**INSTRUCTIONS TO FOLLOW**
Give an exact copy of the line that has "destruct (verify_type i" and of every line below it, through the last, with nothing else.

**DATASET ENTRIES**
(** ** UTF-16 offsets *)

Lemma utf16_app p s : utf16_count (p ++ s) = (utf16_count p + utf16_count s)%N.
Proof. induction p as [|c p IH]; simpl; [done|]. rewrite IH. lia. Qed.

Lemma utf16_le_utf8 t : (utf16_count t <= text_len t)%N.
Proof.
  rewrite text_len_blen. induction t as [|c t IH]; simpl; [lia|]. rewrite blen_cons.
  unfold len_utf16, len_utf8.
  destruct (N.ltb_spec c 65536), (N.ltb_spec c 128), (N.ltb_spec c 2048); lia.
Qed.

Lemma utf16_from_exact source requested q t k :
  sf_text source = q ++ t -> (text_len (sf_text source) <= u32_max)%N ->
  utf16_to_utf8_from source requested t (text_len q) (utf16_count q) = Ok k <->
  exists p s, t = p ++ s /\ utf16_count (q ++ p) = requested /\ text_len (q ++ p) = k.
Proof.
  revert q. induction t as [|c t IH]; intros q Ht Hlen; simpl.
  - rewrite app_nil_r in Ht. rewrite Ht in *. unfold try_u32.
    rewrite (proj2 (N.leb_le _ _)) by done. simpl. destruct (N.eqb_spec requested (utf16_count q)) as [->|Hne].
    + split; [intros [= <-]; exists [], []; by rewrite !app_nil_r|].
      intros (p & s & E & _ & <-). symmetry in E. apply app_nil in E as [-> ->]. by rewrite app_nil_r.
    + split; [done|]. intros (p & s & E & <- & _). symmetry in E. apply app_nil in E as [-> ->].
      by rewrite app_nil_r in Hne.
  - assert (text_len q <= u32_max)%N as Hq.
    { rewrite Ht, text_len_blen, blen_app in Hlen. rewrite text_len_blen. lia. }
    unfold try_u32. rewrite (proj2 (N.leb_le _ _)) by done. simpl.
    destruct (N.eqb_spec requested (utf16_count q)) as [->|Hne].
    + split; [intros [= <-]; exists [], (c :: t); by rewrite !app_nil_r|].
      intros (p & s & _ & E & <-). rewrite utf16_app in E. destruct p as [|d p]; [by rewrite !app_nil_r|].
      simpl in E. unfold len_utf16 in E. case_match; lia.
    + set (w := len_utf16 c). assert ((if (w =? 1)%N then 1%N else 2%N) = w) as ->.
      { unfold w, len_utf16. by destruct (c <? 65536)%N. }
      assert (utf16_count (q ++ [c]) = utf16_count q + w)%N as Ew.
      { rewrite utf16_app. simpl. unfold w. lia. }
      assert (sf_text source = (q ++ [c]) ++ t) as Ht' by (by rewrite <- app_assoc).
      assert (utf16_count q + w <= u32_max)%N as Hw.
      { rewrite <- Ew. etrans; [apply utf16_le_utf8|]. etrans; [|exact Hlen].
        rewrite Ht', !text_len_blen, (blen_app (q ++ [c])). lia. }
      unfold checked_add. rewrite (proj2 (N.leb_le _ _)) by done. simpl.
      assert (forall p s, c :: t = p ++ s -> utf16_count (q ++ p) = requested ->
                exists p', p = c :: p' /\ t = p' ++ s) as Hp.
      { intros [|d p] s E E'; [by rewrite app_nil_r in E'|]. injection E as <- ->. eauto. }
      destruct (N.ltb_spec requested (utf16_count q + w)) as [Hlt|Hge].
      * split; [done|]. intros (p & s & E & Er & _). destruct (Hp _ _ E Er) as (p' & -> & _).
        rewrite utf16_app in Er. simpl in Er. unfold w in Hlt. lia.
      * replace (text_len q + len_utf8 c)%N with (text_len (q ++ [c]))
          by (rewrite !text_len_blen, blen_app, blen_cons; unfold blen; simpl; lia).
        rewrite <- Ew, (IH _ Ht' Hlen). split.
        -- intros (p & s & -> & E1 & E2). exists (c :: p), s. rewrite <- app_assoc in E1, E2. done.
        -- intros (p & s & E & E1 & E2). destruct (Hp _ _ E E1) as (p' & -> & ->).
           exists p', s. by rewrite <- app_assoc.
Qed.

(** ** Lines *)

(** A line starts at byte [k > 0]: after a line feed, or after a carriage
    return that no line feed follows. *)
Definition line_break (bs : list N) (k : nat) : bool :=
  match k with
  | 0 => false
  | S j => match bs !! j with
           | Some b => ((b =? 10) || ((b =? 13) && negb (bool_decide (bs !! k = Some 10))))%N
           | None => false
           end
  end.
(* ===== verification/AbiSound.v ===== *)
(** * Verification of scalar ABI modules

    [verify_v1] against a specification of the modules it accepts and of the
    table it returns, and invocations of that table. *)
From stdpp Require Import base numbers list list_numbers strings gmap.
From Stdlib Require Import ZArith SpecFloat Lia.
From S2P Require Import Prelude Source Abi.

(** ** Specification *)

Definition scalar_of (ty : AbiType) : option ScalarType :=
  match ty with AT_Bool => Some ST_Bool | AT_I32 => Some ST_I32 | AT_Unit => None end.

(** The verified form of an export: the same name on every target up to the
    native prefix, and the same types *)
Definition verified_of (e : AbiExport) : option VerifiedExport :=
  ps ← mapM scalar_of (sig_parameters (ex_signature e));
  r ← scalar_of (sig_result (ex_signature e));
  let name := ex_logical_name e in
  Some (mkVerifiedExport name name name (native_symbol name) ps r).

Definition parameter_count (e : AbiExport) : N := len (sig_parameters (ex_signature e)).
Definition parameter_total (l : list AbiExport) : N := foldr (fun e n => parameter_count e + n)%N 0%N l.
Definition folded_name (e : AbiExport) : string := to_ascii_lowercase (ex_logical_name e).

Record exports_ok (exports : list AbiExport) (verified : list VerifiedExport) : Prop := {
  eo_count : (len exports <= MAX_ABI_EXPORTS)%N;
  eo_parameters : Forall (fun e => parameter_count e <= MAX_ABI_PARAMETERS_PER_EXPORT)%N exports;
  eo_total : (parameter_total exports <= MAX_ABI_PARAMETERS_PER_MODULE)%N;
  eo_names : Forall (fun e => valid_logical_name (ex_logical_name e) = true) exports;
  eo_unique : NoDup (folded_name <$> exports);
  eo_verified : mapM verified_of exports = Some verified }.

(** ** Violations *)

Lemma vb_push_nonempty l v : vb_push l v <> [].
Proof.
  unfold vb_push. destruct l as [|x l]; [done|]. repeat case_match; done.
Qed.

Lemma vb_push_bound l v : (len l <= MAX_ABI_VIOLATIONS)%N -> (len (vb_push l v) <= MAX_ABI_VIOLATIONS)%N.
Proof.
  unfold vb_push, MAX_ABI_VIOLATIONS, len. intros H.
  destruct (N.ltb_spec (N.of_nat (length l)) (256 - 1)); [rewrite length_app; simpl; lia|].
  destruct (N.eqb_spec (N.of_nat (length l)) (256 - 1)); [rewrite length_app; simpl; lia|done].
Qed.

(** What each helper may do to the violations *)
Definition keeps (s s' : AbiState) : Prop :=
  (as_errors s <> [] -> as_errors s' <> []) /\
  ((len (as_errors s) <= MAX_ABI_VIOLATIONS)%N -> (len (as_errors s') <= MAX_ABI_VIOLATIONS)%N).

#[export] Instance keeps_preorder : PreOrder keeps.
Proof. split; [by intros s|]. intros s1 s2 s3 [] []. split; auto. Qed.

Lemma keeps_push s v : keeps s (as_push s v).
Proof. split; cbn; [intros _; apply vb_push_nonempty|apply vb_push_bound]. Qed.

Lemma keeps_same s s' : as_errors s' = as_errors s -> keeps s s'.
Proof. intros E. unfold keeps. by rewrite E. Qed.

(** ** Types *)

Lemma verify_type_exact i ty s :
  verify_type i ty s =
    match scalar_of ty with
    | Some t => (s, Some t)
    | None => (as_push s (mkAbiViolation (Some i) UnsupportedScalarType), None)
    end.
Proof. by destruct ty. Qed.

Lemma verify_types_exact i tys s :
  verify_types i tys s =
    match mapM scalar_of tys with
    | Some ts => (s, Some ts)
    | None => (as_push s (mkAbiViolation (Some i) UnsupportedScalarType), None)
    end.
Proof.
  induction tys as [|ty tys IH]; [done|]. cbn [verify_types]. rewrite verify_type_exact. cbn.
  destruct (scalar_of ty) as [t|]; [|done]. rewrite IH. cbn. by destruct (mapM scalar_of tys).
Qed.

Lemma keeps_type i ty s : keeps s (verify_type i ty s).1.
Proof. rewrite verify_type_exact. destruct (scalar_of ty); [done|apply keeps_push]. Qed.

Lemma keeps_types i tys s : keeps s (verify_types i tys s).1.
Proof. rewrite verify_types_exact. destruct (mapM scalar_of tys); [done|apply keeps_push]. Qed.

(** ** Names *)

Lemma keeps_mapping i name s : keeps s (verify_export_mapping i name s).1.
Proof.
  unfold verify_export_mapping. destruct (valid_logical_name name); cbn; [|apply keeps_push].
  destruct (as_exact s !! name); cbn; [apply keeps_push|].
  destruct (as_portable s !! to_ascii_lowercase name); cbn; [|by apply keeps_same].
  etrans; [|apply keeps_push]. by apply keeps_same.
Qed.

Lemma keeps_export i e s : keeps s (verify_export i e s).
Proof.
  unfold verify_export. pose proof (keeps_types i (sig_parameters (ex_signature e)) s) as H1.
  destruct (verify_types i _ s) as [s1 ps]. cbn in H1.
  pose proof (keeps_type i (sig_result (ex_signature e)) s1) as H2.
  destruct (verify_type i _ s1) as [s2 r]. cbn in H2.
  pose proof (keeps_mapping i (ex_logical_name e) s2) as H3.
  destruct (verify_export_mapping i _ s2) as [s3 m]. cbn in H3.
  assert (keeps s s3) as H by (etrans; [exact H1|etrans; [exact H2|exact H3]]).
  by repeat case_match.
Qed.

**FINISHED EXERCISE**
  destruct (verify_type i _ s1) as [s2 r]. cbn in H2.
  pose proof (keeps_mapping i (ex_logical_name e) s2) as H3.
  destruct (verify_export_mapping i _ s2) as [s3 m]. cbn in H3.
  assert (keeps s s3) as H by (etrans; [exact H1|etrans; [exact H2|exact H3]]).
  by repeat case_match.
Qed.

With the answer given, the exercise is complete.